La spectre du chômage 

Autre facteur qui a permis d’endiguer la propagation du virus :  le fait que la plupart des Arabes israéliens travaillent dans le secteur des services, selon Sami Abu Shehadeh. "Les garages, la restauration, les entreprises de construction, les hôtels, les services de ménage… toutes ces activités se sont arrêtées. Certains secteurs sont toujours à l’arrêt comme la restauration ou les hôtels. Le virus ne s’est pas propagé car tous ces travailleurs sont restés chez eux". 

Si la communauté arabe israélienne a été relativement épargnée par le virus, l’économie locale a été durement atteinte par le confinement. "Comme à chaque catastrophe qui s’abat sur un pays, les plus faibles sont les moins bien lotis. La moitié de la population arabe vit sous le seuil de pauvreté et l’arrêt de l’économie de service a été un coup dur", explique Sami Abu Shehadeh.

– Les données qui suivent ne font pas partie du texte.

(* ===== verification/Matrix.v ===== *)
(** * The matrix library: [struct mat4x4] of src/VectorMatrix.h

    [Module Mat4] models [float m[4][4] = { 0 }] as a function from row and
    column to [Q] that is [0] until written; each builder is the sequence of
    entry writes of its source body ([mwrites]), [mat_mul] is the two nested
    loops of [operator*] (lines 151-160), and [vectorMatrixProduct]
    (lines 87-94) is the row-vector product [v . M].  The theorems state the
    algebra the pipeline depends on: identity laws, associativity, the
    composition order of the row-vector convention, the quick inverse of a
    rigid transform, and what the projection does to depth. *)

From Stdlib Require Import QArith Lqa Setoid Morphisms List Lia Arith.
Import ListNotations.
From S2P Require Import Prelude Vector.

Module Mat4.
Import Vector3D.

(** [struct mat4x4 { float m[4][4]; }]: [m a r c] is [a.m[r][c]]. *)
Record mat4x4 := mkM { m : nat -> nat -> Q }.

(** [mat4x4 matrix;]: every entry is [0]. *)
Definition mzero : mat4x4 := mkM (fun _ _ => 0).

(** [matrix.m[r][c] = v;] *)
Definition mset (a : mat4x4) (r c : nat) (v : Q) : mat4x4 :=
  mkM (fun r' c' => if Nat.eqb r' r && Nat.eqb c' c then v else m a r' c').

(** One write [m[r][c] = v;]. *)
Definition wr (r c : nat) (v : Q) : nat * nat * Q := (r, c, v).

(** A sequence of writes [m[r][c] = v;], in program order. *)
Definition mwrites (ws : list (nat * nat * Q)) (a : mat4x4) : mat4x4 :=
  fold_left (fun acc '(r, c, v) => mset acc r c v) ws a.

(** [operator*]: [for c in 0..3, for r in 0..3: m[r][c] = sum_k a[r][k] * b[k][c]]. *)
Definition mat_mul (a b : mat4x4) : mat4x4 :=
  fold_left (fun acc c =>
    fold_left (fun acc r =>
      mset acc r c (m a r 0 * m b 0 c + m a r 1 * m b 1 c
                    + m a r 2 * m b 2 c + m a r 3 * m b 3 c))
      (seq 0 4) acc)
    (seq 0 4) mzero.

Definition mIdentity : mat4x4 :=
  mwrites [wr 0 0 (1); wr 1 1 (1); wr 2 2 (1); wr 3 3 (1)] mzero.

Definition mTranslate (tx ty tz : Q) : mat4x4 :=
  mwrites [wr 0 0 (1); wr 1 1 (1); wr 2 2 (1); wr 3 3 (1); wr 3 0 (tx); wr 3 1 (ty); wr 3 2 (tz)] mzero.

Section Builders.
Context `{Libm}.

Definition mRotateX (fAngleRad : Q) : mat4x4 :=
  mwrites [wr 0 0 (1); wr 1 1 (cosf fAngleRad); wr 1 2 (sinf fAngleRad); wr 2 1 (- sinf fAngleRad); wr 2 2 (cosf fAngleRad); wr 3 3 (1)] mzero.

Definition mRotateY (fAngleRad : Q) : mat4x4 :=
  mwrites [wr 0 0 (cosf fAngleRad); wr 0 2 (sinf fAngleRad); wr 2 0 (- sinf fAngleRad); wr 1 1 (1); wr 2 2 (cosf fAngleRad); wr 3 3 (1)] mzero.

Definition mRotateZ (fAngleRad : Q) : mat4x4 :=
  mwrites [wr 0 0 (cosf fAngleRad); wr 0 1 (sinf fAngleRad); wr 1 0 (- sinf fAngleRad); wr 1 1 (cosf fAngleRad); wr 2 2 (1); wr 3 3 (1)] mzero.

(** [mProject]; the literal [3.14159f] is the rational 314159/100000. *)
Definition mProject (fFovDegrees fAspectRatio fNear fFar : Q) : mat4x4 :=
  let fFovRad := 1 / tanf (fFovDegrees * (1#2) / 180 * (314159 # 100000)) in
  mwrites [wr 0 0 (fAspectRatio * fFovRad); wr 1 1 (fFovRad); wr 2 2 (fFar / (fFar - fNear)); wr 3 2 ((- fFar * fNear) / (fFar - fNear)); wr 2 3 (1); wr 3 3 (0)] mzero.

(** [mPointAt]: note [newUp = a - up], as written in the source. *)
Definition mPointAt (pos target up : vector3D) : mat4x4 :=
  let newForward := vNormalise (vsub target pos) in
  let a := vmul newForward (vDotProduct up newForward) in
  let newUp := vNormalise (vsub a up) in
  let newRight := vCrossProduct newUp newForward in
  mwrites [wr 0 0 (x newRight); wr 0 1 (y newRight); wr 0 2 (z newRight); wr 0 3 (0); wr 1 0 (x newUp); wr 1 1 (y newUp); wr 1 2 (z newUp); wr 1 3 (0); wr 2 0 (x newForward); wr 2 1 (y newForward); wr 2 2 (z newForward); wr 2 3 (0); wr 3 0 (x pos); wr 3 1 (y pos); wr 3 2 (z pos); wr 3 3 (1)] mzero.

End Builders.

(** [mQuickInverse]: the translation row reads the transposed block just
    written into [matrix]. *)
Definition mQuickInverse (mm : mat4x4) : mat4x4 :=
  let matrix := mwrites [wr 0 0 (m mm 0 0); wr 0 1 (m mm 1 0); wr 0 2 (m mm 2 0); wr 0 3 (0); wr 1 0 (m mm 0 1); wr 1 1 (m mm 1 1); wr 1 2 (m mm 2 1); wr 1 3 (0); wr 2 0 (m mm 0 2); wr 2 1 (m mm 1 2); wr 2 2 (m mm 2 2); wr 2 3 (0)] mzero in
  let matrix := mset matrix 3 0
    (- (m mm 3 0 * m matrix 0 0 + m mm 3 1 * m matrix 1 0 + m mm 3 2 * m matrix 2 0) ) in
  let matrix := mset matrix 3 1
    (- (m mm 3 0 * m matrix 0 1 + m mm 3 1 * m matrix 1 1 + m mm 3 2 * m matrix 2 1) ) in
  let matrix := mset matrix 3 2
    (- (m mm 3 0 * m matrix 0 2 + m mm 3 1 * m matrix 1 2 + m mm 3 2 * m matrix 2 2) ) in
  mset matrix 3 3 1.

Definition vectorMatrixProduct (a : vector3D) (mm : mat4x4) : vector3D :=
  mkV (x a * m mm 0 0 + y a * m mm 1 0 + z a * m mm 2 0 + w a * m mm 3 0)
      (x a * m mm 0 1 + y a * m mm 1 1 + z a * m mm 2 1 + w a * m mm 3 1)
      (x a * m mm 0 2 + y a * m mm 1 2 + z a * m mm 2 2 + w a * m mm 3 2)
      (x a * m mm 0 3 + y a * m mm 1 3 + z a * m mm 2 3 + w a * m mm 3 3).

(** A rigid transform: the 3x3 block has orthonormal rows and the last
    column is [(0, 0, 0, 1)] (rotation then translation, no scale, no
    shear), the precondition of [mQuickInverse]. *)
Definition rigid (a : mat4x4) : Prop :=
  (forall i j, (i < 3)%nat -> (j < 3)%nat ->
     m a i 0 * m a j 0 + m a i 1 * m a j 1 + m a i 2 * m a j 2 ==
     if Nat.eqb i j then 1 else 0) /\
  m a 0 3 == 0 /\ m a 1 3 == 0 /\ m a 2 3 == 0 /\ m a 3 3 == 1.

(** ** Equivalence of matrices: the 16 entries are [==] *)

Definition meq (a b : mat4x4) : Prop :=
  forall r c, (r < 4)%nat -> (c < 4)%nat -> m a r c == m b r c.

Definition meqb (a b : mat4x4) : bool :=
  forallb (fun r => forallb (fun c => Qeq_bool (m a r c) (m b r c)) (seq 0 4)) (seq 0 4).

Lemma meqb_meq a b : meqb a b = true -> meq a b.
Proof.
  unfold meqb. intros Hb r c Hr Hc.
  rewrite forallb_forall in Hb. specialize (Hb r (proj2 (in_seq 4 0 r) (conj (Nat.le_0_l r) Hr))).
  rewrite forallb_forall in Hb. specialize (Hb c (proj2 (in_seq 4 0 c) (conj (Nat.le_0_l c) Hc))).
  apply Qeq_bool_iff. exact Hb.
Qed.

#[export] Instance meq_equiv : Equivalence meq.
Proof.
  split.
  - intros a r c _ _. reflexivity.
  - intros a b E r c Hr Hc. symmetry. apply E; assumption.
  - intros a b d E1 E2 r c Hr Hc. rewrite (E1 r c Hr Hc). apply E2; assumption.
Qed.

(** [idx r] splits an index below 4 into its four values. *)
Ltac idx r :=
  let H := fresh in
  destruct r as [|[|[|[|r]]]]; [| | | |exfalso; lia].

Lemma mat_mul_entry a b r c : (r < 4)%nat -> (c < 4)%nat ->
  m (mat_mul a b) r c = m a r 0 * m b 0 c + m a r 1 * m b 1 c
                        + m a r 2 * m b 2 c + m a r 3 * m b 3 c.
Proof. intros Hr Hc. idx r; idx c; reflexivity. Qed.

Lemma mIdentity_entry r c : (r < 4)%nat -> (c < 4)%nat ->
  m mIdentity r c = if Nat.eqb r c then 1 else 0.
Proof. intros Hr Hc. idx r; idx c; reflexivity. Qed.

#[export] Instance mat_mul_proper : Proper (meq ==> meq ==> meq) mat_mul.
Proof.
  intros a a' Ea b b' Eb r c Hr Hc. rewrite !mat_mul_entry by assumption.
  assert (Ha : forall k, (k < 4)%nat -> m a r k == m a' r k) by (intros; apply Ea; assumption).
  assert (Hb : forall k, (k < 4)%nat -> m b k c == m b' k c) by (intros; apply Eb; assumption).
  rewrite !Ha, !Hb by lia. reflexivity.
Qed.

#[export] Instance vectorMatrixProduct_proper :
  Proper (veq ==> meq ==> veq) vectorMatrixProduct.
Proof.
  intros a a' (E1&E2&E3&E4) mm mm' Em. unfold vectorMatrixProduct.
  assert (H : forall r c, (r < 4)%nat -> (c < 4)%nat -> m mm r c == m mm' r c) by exact Em.
  vsplit; simpl; rewrite E1, E2, E3, E4, !H by lia; reflexivity.
Qed.

Ltac mentries :=
  intros r c Hr Hc; rewrite ?mat_mul_entry by lia.

(** ** Laws of composition (claims) *)

(** [mIdentity] is a two-sided unit of [operator*]. *)
Theorem mat_mul_identity (a : mat4x4) :
  meq (mat_mul mIdentity a) a /\ meq (mat_mul a mIdentity) a.
Proof.
  split; mentries; rewrite ?mIdentity_entry by lia; idx r; idx c; simpl; ring.
Qed.

(** [operator*] is associative. *)
Theorem mat_mul_assoc (a b c : mat4x4) :
  meq (mat_mul a (mat_mul b c)) (mat_mul (mat_mul a b) c).
Proof.
  intros r k Hr Hk. rewrite !mat_mul_entry by lia. ring.
Qed.

(** C23: the row-vector convention: transforming by [A * B] is transforming
    by [A] first and then by [B].  The world matrix [matIdentity * matTrans]
    and the camera rotation [matCameraRotYaw * matCameraRotPitch] of
    main.cpp rely on this order. *)
Theorem vectorMatrixProduct_mat_mul (v : vector3D) (a b : mat4x4) :
  vectorMatrixProduct v (mat_mul a b) =v=
  vectorMatrixProduct (vectorMatrixProduct v a) b.
Proof.
  unfold vectorMatrixProduct. rewrite !mat_mul_entry by lia. vsplit; ring.
Qed.

(** ** The projection *)

Section Projection.
Context `{Libm}.

Lemma vectorMatrixProduct_mProject v fov asp nr fr :
  vectorMatrixProduct v (mProject fov asp nr fr) =v=
  let f := 1 / tanf (fov * (1#2) / 180 * (314159 # 100000)) in
  mkV (x v * (asp * f)) (y v * f) (z v * (fr / (fr - nr)) + w v * (- fr * nr / (fr - nr))) (z v).
Proof. unfold vectorMatrixProduct, mProject. vsplit; ring. Qed.

(** C30: the projection routes the view depth into [w] (so the perspective
    divide is by the depth), and for a point at view depth [z] between the
    near and far planes the depth after the divide lies in [[0, 1]], with
    [0] exactly at the near plane and [1] exactly at the far plane. *)
Theorem mProject_depth (fFovDegrees fAspectRatio fNear fFar : Q) (v : vector3D) :
  0 < fNear < fFar -> fNear <= z v <= fFar -> w v == 1 ->
  let pv := vectorMatrixProduct v (mProject fFovDegrees fAspectRatio fNear fFar) in
  w pv == z v /\ 0 <= z pv / w pv <= 1 /\
  (z v == fNear -> z pv / w pv == 0) /\ (z v == fFar -> z pv / w pv == 1).
Proof.
  intros Hnf Hz Hw pv. unfold pv. rewrite vectorMatrixProduct_mProject. cbv zeta; simpl.
  rewrite Hw.
  setoid_replace ((z v * (fFar / (fFar - fNear)) + 1 * (- fFar * fNear / (fFar - fNear))) / z v)
    with (fFar * (z v - fNear) / ((fFar - fNear) * z v)) by (field; split; lra).
  split; [reflexivity|]. split; [split|split].
  - apply Qle_shift_div_l; [nra|]. nra.
  - apply Qle_shift_div_r; [nra|]. nra.
  - intros E. rewrite E. field. split; lra.
  - intros E. rewrite E. field. split; lra.
Qed.

End Projection.

(** C31: the quick inverse undoes a rigid transform: for [M] rigid,
    [M * mQuickInverse M] is the identity, so transforming by the camera
    matrix and then by the view matrix returns every point unchanged. *)
Theorem mQuickInverse_inverse (a : mat4x4) :
  rigid a -> meq (mat_mul a (mQuickInverse a)) mIdentity.
Proof.
  intros (Hrow&H03&H13&H23&H33). intros r c Hr Hc.
  rewrite mat_mul_entry, mIdentity_entry by assumption.
  pose proof (Hrow 0 0 ltac:(lia) ltac:(lia))%nat as R00.
  pose proof (Hrow 0 1 ltac:(lia) ltac:(lia))%nat as R01.
  pose proof (Hrow 0 2 ltac:(lia) ltac:(lia))%nat as R02.
  pose proof (Hrow 1 0 ltac:(lia) ltac:(lia))%nat as R10.
  pose proof (Hrow 1 1 ltac:(lia) ltac:(lia))%nat as R11.
  pose proof (Hrow 1 2 ltac:(lia) ltac:(lia))%nat as R12.
  pose proof (Hrow 2 0 ltac:(lia) ltac:(lia))%nat as R20.
  pose proof (Hrow 2 1 ltac:(lia) ltac:(lia))%nat as R21.
  pose proof (Hrow 2 2 ltac:(lia) ltac:(lia))%nat as R22.
  simpl in R00, R01, R02, R10, R11, R12, R20, R21, R22.
  idx r; idx c; simpl; rewrite ?H03, ?H13, ?H23, ?H33; lra.
Qed.

(** ** The camera basis of the frame loop *)

(** [mPointAt] at the frame loop's initial camera (position [0], target
    [(0,0,1)], up [(0,1,0)]): because the source computes [newUp = a - up]
    (the negation of the Gram-Schmidt corrected up), the rows are
    right [= (-1,0,0)], up [= (0,-1,0)], forward [= (0,0,1)]: the camera
    is turned half a turn about its forward axis. *)
Example mPointAt_initial_camera :
  map (fun r => map (fun c => Qred (m (mPointAt (vec3 0 0 0) (vec3 0 0 1) (vec3 0 1 0)) r c))
                    [0; 1; 2; 3]%nat) [0; 1; 2; 3]%nat =
  [[-1; 0; 0; 0]; [0; -1; 0; 0]; [0; 0; 1; 0]; [0; 0; 0; 1]].
Proof. vm_compute. reflexivity. Qed.

(** ** Witnesses *)

Lemma mProject_depth_witness :
  (0 < 1#10 < 1000 /\ 1#10 <= z (vec3 0 0 1) <= 1000 /\ w (vec3 0 0 1) == 1) /\
  let pv := vectorMatrixProduct (vec3 0 0 1) (mProject 90 (3#4) (1#10) 1000) in
  w pv == z (vec3 0 0 1) /\ 0 <= z pv / w pv <= 1 /\
  (z (vec3 0 0 1) == 1#10 -> z pv / w pv == 0) /\ (z (vec3 0 0 1) == 1000 -> z pv / w pv == 1).
Proof.
  split; [repeat split; qdecide|].
  apply mProject_depth; repeat split; qdecide.
Defined.

(** A rotation by the angle of cosine 3/5 about z, then a translation. *)
Abbreviation rigid_example :=
  (mwrites [wr 0 0 (3#5); wr 0 1 (4#5); wr 1 0 (-4#5); wr 1 1 (3#5); wr 2 2 1;
            wr 3 0 2; wr 3 1 5; wr 3 2 7; wr 3 3 1] mzero) (only parsing).

Lemma mQuickInverse_inverse_witness :
  rigid rigid_example /\ meq (mat_mul rigid_example (mQuickInverse rigid_example)) mIdentity.
Proof.
  assert (Hr : rigid rigid_example).
  { split; [intros i j Hi Hj;
             destruct i as [|[|[|i]]]; try (exfalso; lia);
             destruct j as [|[|[|j]]]; try (exfalso; lia);
             vm_compute; reflexivity|].
    repeat split; vm_compute; reflexivity. }
  split; [exact Hr|]. apply mQuickInverse_inverse. exact Hr.
Defined.

End Mat4.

"À cause de la pauvreté, la criminalité est aussi beaucoup plus élevée dans notre communauté que la moyenne nationale. Malheureusement le crime organisé ces dernières années a pris une place grandissante, et une grosse partie de ces revenus provient de prêts avec intérêts procurés à des citoyens. Cela va poser de gros problèmes dans le futur proche, puisque des gens déjà pauvres ont perdu leur emploi et ont dû avoir recours à ce type d’emprunts. Les gens qui gèrent ces affaires-là, eux, n'ont malheureusement pas arrêté de travailler durant l’épidémie de coronavirus", déplore-t-il.

Pour Aida Touma-Suleiman, il est clair que le taux de chômage et la pauvreté au sein de la communauté va s’accroître. "Des petits commerces ont déjà disparu ; d’autres sont sur le point de faire faillite", explique-t-elle. "Maintenant les statistiques indiquent que les plus frappés sur le marché du travail sont les jeunes hommes et femmes arabes. Cela va poser de gros problème ; je ne pense pas qu’ils vont pouvoir réintégrer le monde du travail facilement".

Autre problème, selon elle, la décision du gouvernement israélien de ne pas offrir d’indemnités de chômage aux personnes de moins de 20 ans. Une mesure qui n’affecte que la population arabe puisque que les Israéliens de moins de 20 ans font leur service militaire et bénéficient donc d’une subvention, de nourriture et d'un hébergement. "Même si un Arabe de moins de 20 ans a déjà travaillé et payé des charges de sécurité sociale, il ne touchera pas d’indemnité chômage. Résultat, pendant les trois mois de crise, ces jeunes ne touchent rien". Et les autorités locales vont donc devoir gérer les conséquences sociales de l'épidémie.

Article traduit de l'original en anglais par David Rich.